For a fixed-ended column, the Euler’s formula for crippling load can be expressed as:

P_cr = (π² * E * I)/(4 * L_e)²

where L_e is the effective length of the column. For a fixed-ended column, the effective length L_e is equal to half of the actual length of the column.

The difference between the crippling load and buckling load is that crippling load refers to the maximum load that a column can withstand before it is crushed or fails in a material sense, while the buckling load refers to the critical load at which the column starts to buckle, resulting in a large deflection of the column.

Describe and calculate the Euler’s Formula for Crippling Load when both ends Fixed

The Euler’s formula for crippling load is a mathematical expression that calculates the critical load at which a slender column or beam under an axial compressive load will buckle or fail due to instability. This formula is a fundamental concept in structural engineering and is essential in designing stable structures that can withstand compressive loads without failing.

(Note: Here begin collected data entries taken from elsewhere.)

Definition validate_legacy_rotation_reconciliation_tx (db : Db) (id : string)
    (rotated_to : EndpointTrustRecord) : result StoreError unit :=
  let mismatch := EndpointBindingMismatch (et_endpoint_id rotated_to) in
  reject? bool_decide (et_status rotated_to = Rotated)
    as mismatch "rotated child is not a deterministic current endpoint" in
  let? active := get_active_endpoint_trust_for_node_tx db id in
  let clean := match et_status rotated_to with
               | Active => single_active active (et_endpoint_id rotated_to)
               | Quarantined | Revoked => Nat.eqb (length active) 0
               | Rotated => false
               end in
  if negb clean then
    if Nat.ltb 1 (length active) then Err (AmbiguousActiveEndpointBinding id)
    else Err (mismatch "legacy rotation does not have one deterministic child")
  else Ok tt.

Definition get_exact_bound_node_tx (db : Db) (endpoint : EndpointTrustRecord)
    : option NodeRecord :=
  match et_node_id endpoint with
  | None => None
  | Some id =>
      match get_node_tx db id with
      | Some node =>
          if String.eqb (node_endpoint_id node) (et_endpoint_id endpoint)
          then Some node else None
      | None => None
      end
  end.

Definition validate_active_node_binding_tx (db : Db) (node : NodeRecord)
    : result StoreError unit :=
  let mismatch := EndpointBindingMismatch (node_endpoint_id node) in
  let? found := get_endpoint_trust_tx db (node_endpoint_id node) in
  let? endpoint := ok_or found (mismatch "endpoint trust is missing") in
  let? _ := validate_unrotated_lineage db endpoint in
  reject? bool_decide (et_status endpoint <> Active)
          || bool_decide (et_node_id endpoint <> Some (node_id node))
    as mismatch "node does not have an active bidirectional endpoint binding" in
  let? active := get_active_endpoint_trust_for_node_tx db (node_id node) in
  reject? Nat.ltb 1 (length active) as AmbiguousActiveEndpointBinding (node_id node) in
  reject? negb (single_active active (node_endpoint_id node))
    as mismatch "node does not have exactly one active endpoint binding" in
  Ok tt.

(** ** Changing the status of an endpoint *)

(** The update also requires the status and generation that were read, which
    are those of the row inside one transaction. *)
Definition transition_endpoint_status_tx (env : StoreEnv) (db : Db)
    (before : EndpointTrustRecord) (status : EndpointStatus)
    : result StoreError (Db * EndpointTrustRecord) :=
  let id := et_endpoint_id before in
  let? _ := validate_unrotated_lineage db before in
  let? generation := next_endpoint_generation before in
  let? new_generation := endpoint_generation_to_i64 id generation in
  let? bundle := canonical_trust_bundle id generation status
                   (trust_bundle_json id generation status) in
  let? old_generation := endpoint_generation_to_i64 id (et_generation before) in
  match db_trust db !! id with
  | Some row =>
      if bool_decide (et_status row = et_status before)
         && (et_generation row =? old_generation)
      then
        let db' := set_trust (<[id := with_status status new_generation bundle
                                        (env_sql_now env) row]> (db_trust db)) db in
        let? found := get_endpoint_trust_tx db' id in
        let? after := ok_or found (EndpointNotFound id) in
        Ok (db', after)
      else Err (EndpointBindingMismatch id "endpoint state changed during transition")
  | None => Err (EndpointBindingMismatch id "endpoint state changed during transition")
  end.

Section operations.
Context `{EndpointIdOps, TimeOps, JsonOps}.
Implicit Types (env : StoreEnv) (actor reason : string).

(** ** Nodes *)

Definition add_node env (db : Db) (node : NodeInsert) actor : Db * result StoreError unit :=
  transact db
    (let? _ := map_err InvalidInput (validate_actor actor) in
     let? db := insert_node_tx db node in
     let? db := insert_endpoint_trust_tx env db
       {| et_endpoint_id := ni_endpoint_id node; et_node_id := Some (ni_node_id node);
          et_fingerprint := None; et_status := Active; et_generation := 1;
          et_previous_endpoint_id := None; et_rotated_to := None;
          et_trust_bundle_json := trust_bundle_json (ni_endpoint_id node) 1 Active;
          et_created_at := EmptyString; et_updated_at := EmptyString |} in
     let? after := ok_or (get_node_tx db (ni_node_id node)) (NodeNotFound (ni_node_id node)) in
     let? db := insert_audit_tx db
       (audit_fields (Some (node_id after)) (Some (node_endpoint_id after)) None true None
          (json_detail "node" (node_id after) None (Some (node_audit_json after)) None)
          (AuditEvent_new env actor "node.add")) in
     Ok (db, tt)).

Definition set_node_enabled env (db : Db) (id : string) (enabled : bool) actor (event_name : string)
    : Db * result StoreError unit :=
  transact db
    (let? _ := map_err InvalidInput (validate_actor actor) in
     let? before := ok_or (get_node_tx db id) (NodeNotFound id) in
     let? _ := if enabled then validate_active_node_binding_tx db before else Ok tt in
     let after := with_enabled enabled before in
     let db := set_nodes (<[id := after]> (db_nodes db)) db in
     let? db := insert_audit_tx db
       (audit_fields (Some (node_id after)) (Some (node_endpoint_id after)) None true None
          (json_detail "node" (node_id after) (Some (node_audit_json before))
             (Some (node_audit_json after)) None)
          (AuditEvent_new env actor event_name)) in
     Ok (db, tt)).

Definition disable_node env (db : Db) id actor := set_node_enabled env db id false actor "node.disable".
Definition enable_node env (db : Db) id actor := set_node_enabled env db id true actor "node.enable".
(* ===== verification/Enrollment.v ===== *)
(** * Enrollment: tokens, join requests, approval and legacy claims
      (ocfleet-cli/src/store.rs: create/revoke_enrollment_token,
      submit/reject/approve_join_request, claim_legacy_enrollment and helpers)

    BLAKE3 and the UUID parser are third-party ([DigestOps]). *)

From stdpp Require Import pretty.
From S2P Require Import Prelude Text External AgentConfig InputValidation StoreTypes.
From S2P Require Import StoredText StoragePayloads StoreDb TrustStore.

(** [blake3::hash(..).to_hex()] and [Uuid::parse_str(..).is_ok()]. *)
Class DigestOps := {
  blake3_hex : string -> string;
  uuid_parses : string -> bool;
}.

Definition MAX_ENROLLMENT_TOKEN_USES : Z := 10000.

(** ** Checks on input *)

Section validation.
Context `{EndpointIdOps, TimeOps, JsonOps, DigestOps}.

Definition validate_enrollment_request_id (request_id : string) : result StoreError unit :=
  let? _ := validate_audit_text request_id "join request_id" 128 in
  match strip_prefix "join-" request_id with
  | None => Err (InvalidInput "join request_id must use the join-<uuid> format")
  | Some uuid =>
      if uuid_parses uuid then Ok tt
      else Err (InvalidInput "join request_id must contain a UUID")
  end.

Definition validate_enrollment_token_id (token_id : string) : result StoreError unit :=
  let? _ := validate_audit_text token_id "enrollment token_id" 128 in
  check? starts_with "tok-" token_id
    else InvalidInput "enrollment token_id must start with tok-" in
  Ok tt.

Definition validate_enrollment_token_input (token : EnrollmentTokenInsert)
    : result StoreError unit :=
  let? _ := validate_enrollment_token_id (ti_token_id token) in
  reject? negb (str_len (ti_token_hash token) =? 64)
          || negb (forallb (fun b => is_ascii_digit b || in_range 97 102 b)
                           (str_bytes (ti_token_hash token)))
    as InvalidInput "enrollment token hash must be lowercase BLAKE3 hex" in
  reject? bool_decide (rfc3339_parse (ti_expires_at token) = None)
    as InvalidInput "enrollment token expires_at must be RFC3339" in
  reject? (ti_max_uses token =? 0) || (MAX_ENROLLMENT_TOKEN_USES <? ti_max_uses token)
    as InvalidInput ("enrollment token max_uses must be 1-"
                     +:+ pretty MAX_ENROLLMENT_TOKEN_USES) in
  Ok tt.

Definition validate_enrollment_token_plaintext (token : string) : result StoreError unit :=
  reject? str_is_empty token || (512 <? str_len token)
          || negb (forallb is_ascii_graphic (str_bytes token))
    as InvalidInput "enrollment token must be 1-512 ASCII non-whitespace characters" in
  Ok tt.
(** The members of [ObservationSummaryFieldsV1], all optional, in key order. *)
Definition observation_fields : list (string * FieldType) :=
  [("agent_endpoint_id", FStr); ("agent_version", FStr); ("auth_failure_count_rolling", FU64);
   ("cert_count", FU64); ("cert_min_days_remaining", FI64); ("collector_status", FStr);
   ("config_fingerprint_algorithm", FStr); ("config_fingerprint_key_id", FStr);
   ("config_fingerprint_prefix", FStr); ("config_fingerprint_previous_key_id", FStr);
   ("config_fingerprint_previous_prefix", FStr); ("config_fingerprint_short", FStr);
   ("config_fingerprint_status", FStr); ("connection_failure_count_rolling", FU64);
   ("current_time_utc", FStr); ("days_remaining", FI64); ("degraded_methods", FStrs);
   ("endpoint_status", FStr); ("endpoint_trust_state", FStr); ("error_code", FStr);
   ("job_id", FStr); ("kind", FStr); ("last_snapshot_at", FStr); ("message", FStr);
   ("node_id", FStr); ("ok", FBool); ("peer_request_id", FStr); ("probe", FStr);
   ("reason_code", FStr); ("region", FStr); ("request_id", FStr); ("role", FStr);
   ("root_request_id", FStr); ("selector_class", FStr); ("service_enabled", FStr);
   ("service_state", FStr); ("sessions_status", FStr); ("sessions_total", FU64);
   ("skipped_tasks", FU64); ("source_agent_endpoint_id", FStr); ("source_endpoint_id", FStr);
   ("source_node_id", FStr); ("status", FStr); ("target_agent_endpoint_id", FStr);
   ("target_endpoint_id", FStr); ("target_error_code", FStr); ("target_node_id", FStr);
   ("time_utc", FStr); ("version", FStr)].

(** A value of the type of the member, or [null]. *)
Definition field_value (t : FieldType) (v : Value) : bool :=
  match v, t with
  | Null, _ => true
  | VString _, FStr => true
  | VBool _, FBool => true
  | VNumber (PosInt _), FU64 => true
  | VNumber (PosInt n), FI64 => n <=? i64_max
  | VNumber (NegInt _), FI64 => true
  | VArray l, FStrs => forallb (fun x => match x with VString _ => true | _ => false end) l
  | _, _ => false
  end.

(** The members in the order of the declaration, the order of an array. *)
Definition observation_field_order : list string :=
  ["message"; "node_id"; "agent_version"; "time_utc"; "region"; "role"; "current_time_utc";
   "agent_endpoint_id"; "probe"; "ok"; "source_agent_endpoint_id"; "target_agent_endpoint_id";
   "root_request_id"; "peer_request_id"; "target_error_code"; "service_state";
   "service_enabled"; "collector_status"; "last_snapshot_at"; "auth_failure_count_rolling";
   "connection_failure_count_rolling"; "cert_min_days_remaining"; "config_fingerprint_short";
   "version"; "status"; "sessions_total"; "sessions_status"; "cert_count"; "days_remaining";
   "config_fingerprint_algorithm"; "config_fingerprint_key_id"; "config_fingerprint_status";
   "config_fingerprint_prefix"; "config_fingerprint_previous_key_id";
   "config_fingerprint_previous_prefix"; "request_id"; "target_node_id"; "target_endpoint_id";
   "job_id"; "kind"; "skipped_tasks"; "error_code"; "selector_class"; "reason_code";
   "endpoint_trust_state"; "endpoint_status"; "source_node_id"; "source_endpoint_id";
   "degraded_methods"].
Definition renew_scheduler_job_claim env (d : SchedDb) (claim : SchedulerJobClaim) (now : string)
    (lease_seconds : Z) actor : SchedDb * result StoreError SchedulerJobClaim :=
  transact d
    (let? _ := validate_scheduler_claim claim in
     let? _ := validate_scheduler_claim_input (cl_owner_id claim) now lease_seconds actor in
     let? lease_expires_at := scheduler_lease_expiry now lease_seconds in
     let? _ := u64_to_i64 (cl_fence_token claim) in
     let lost := SchedulerClaimLost (cl_job_id claim) in
     let? row := ok_or (claim_row d claim) lost in
     check? sql_gt (cr_lease_expires_at row) now else lost in
     let d := set_claims (<[cl_job_id claim := with_lease lease_expires_at now row]>
                            (sd_claims d)) d in
     let renewed := {| cl_job_id := cl_job_id claim; cl_owner_id := cl_owner_id claim;
                       cl_fence_token := cl_fence_token claim;
                       cl_claimed_at := cl_claimed_at claim;
                       cl_lease_expires_at := lease_expires_at;
                       cl_active_run_id := cl_active_run_id claim |} in
     let? d := insert_scheduler_claim_audit_tx env d "scheduler.claim.renew" renewed actor
                 "renewed" in
     Ok (d, renewed)).

Definition release_scheduler_job_claim env (d : SchedDb) (claim : SchedulerJobClaim)
    (released_at actor : string) : SchedDb * result StoreError unit :=
  transact d
    (let? _ := validate_scheduler_claim claim in
     let? _ := validate_bounded_rfc3339 released_at "scheduler released_at" in
     let? _ := map_err InvalidInput (validate_actor actor) in
     let? _ := u64_to_i64 (cl_fence_token claim) in
     let? row := ok_or (claim_row d claim) (SchedulerClaimLost (cl_job_id claim)) in
     let d := set_claims (<[cl_job_id claim :=
                {| cr_fence_token := cr_fence_token row; cr_held := None;
                   cr_active_run_id := None; cr_updated_at := released_at |}]>
                (sd_claims d)) d in
     let? d := insert_scheduler_claim_audit_tx env d "scheduler.claim.release" claim actor
                 "released" in
     Ok (d, tt)).

Definition get_scheduler_job_claim (d : SchedDb) (id : string)
    : result StoreError (option SchedulerJobClaim) :=
  let? _ := validate_safe_id "scheduler job_id" id 128 in
  match sd_claims d !! id with
  | None => Ok None
  | Some c =>
      match cr_held c with
      | None => Ok None
      | Some (owner, claimed, lease) =>
          reject? cr_fence_token c <=? 0 as Sqlite (FromSqlConversionFailure 2) in
          Ok (Some {| cl_job_id := id; cl_owner_id := owner; cl_fence_token := cr_fence_token c;
                      cl_claimed_at := claimed; cl_lease_expires_at := lease;
                      cl_active_run_id := cr_active_run_id c |})
      end
  end.

(** ** The maintenance window *)

Definition get_scheduler_maintenance (d : SchedDb)
    : result StoreError (option SchedulerMaintenanceWindow) :=
  match sd_maintenance d with
  | None => Ok None
  | Some w => let? w := validate_scheduler_maintenance_window w in Ok (Some w)
  end.

Definition scheduler_maintenance_active_at (d : SchedDb) (now : string)
    : result StoreError (option SchedulerMaintenanceWindow) :=
  let? now := validate_bounded_rfc3339 now "scheduler maintenance check timestamp" in
  let? window := get_scheduler_maintenance d in
  Ok (match window with
      | Some w =>
          match rfc3339_parse (mw_starts_at w), rfc3339_parse (mw_ends_at w) with
          | Some starts_at, Some ends_at =>
              if (starts_at <=? now) && (now <? ends_at) then Some w else None
          | _, _ => None
          end
      | None => None
      end).

(** [CHECK (length(reason) BETWEEN 1 AND 256)] counts characters. *)
Definition set_scheduler_maintenance env (d : SchedDb) (window : SchedulerMaintenanceWindow)
    actor : SchedDb * result StoreError unit :=
  transact d
    (let? _ := map_err InvalidInput (validate_actor actor) in
     let? window := validate_scheduler_maintenance_window window in
     reject? negb (in_range 1 256 (Z.of_nat (length (chars (mw_reason window)))))
       as Sqlite (ConstraintViolation "scheduler_maintenance.reason") in
     let d := set_maintenance (Some window) d in
     let? d := sched_audit d (sched_event env actor "scheduler.maintenance.set" true None
       (VObject [("from", VString (mw_starts_at window)); ("reason", VString (mw_reason window));
                 ("result_class", VString "scheduler_summary");
                 ("state", VString "configured"); ("to", VString (mw_ends_at window))])) in
     Ok (d, tt)).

When both ends of a slender column or beam are fixed, the Euler’s formula for crippling load is expressed as:

P_c = ((pi² x E x I)/(L²))

Where:

• P_c is the critical or crippling load
• E is the modulus of elasticity of the material
• I is the moment of inertia of the cross-sectional area of the column or beam
• L is the length of the column or beam

This formula is derived from Euler’s buckling equation, which takes into account the geometric and material properties of the column or beam. The fixed ends condition in the formula assumes that the ends of the column or beam are restrained from moving in any direction, and therefore, the column or beam will buckle in a single direction.

It is important to note that the Euler’s formula for crippling load assumes that the material of the column or beam is homogenous, isotropic, and free from any initial imperfections or stresses. In reality, the material may have imperfections and may not be perfectly straight, which can affect the actual critical load. Therefore, the formula should only be used as a guide, and structural engineers should consider the actual behaviour of the material and other external factors in their design calculations.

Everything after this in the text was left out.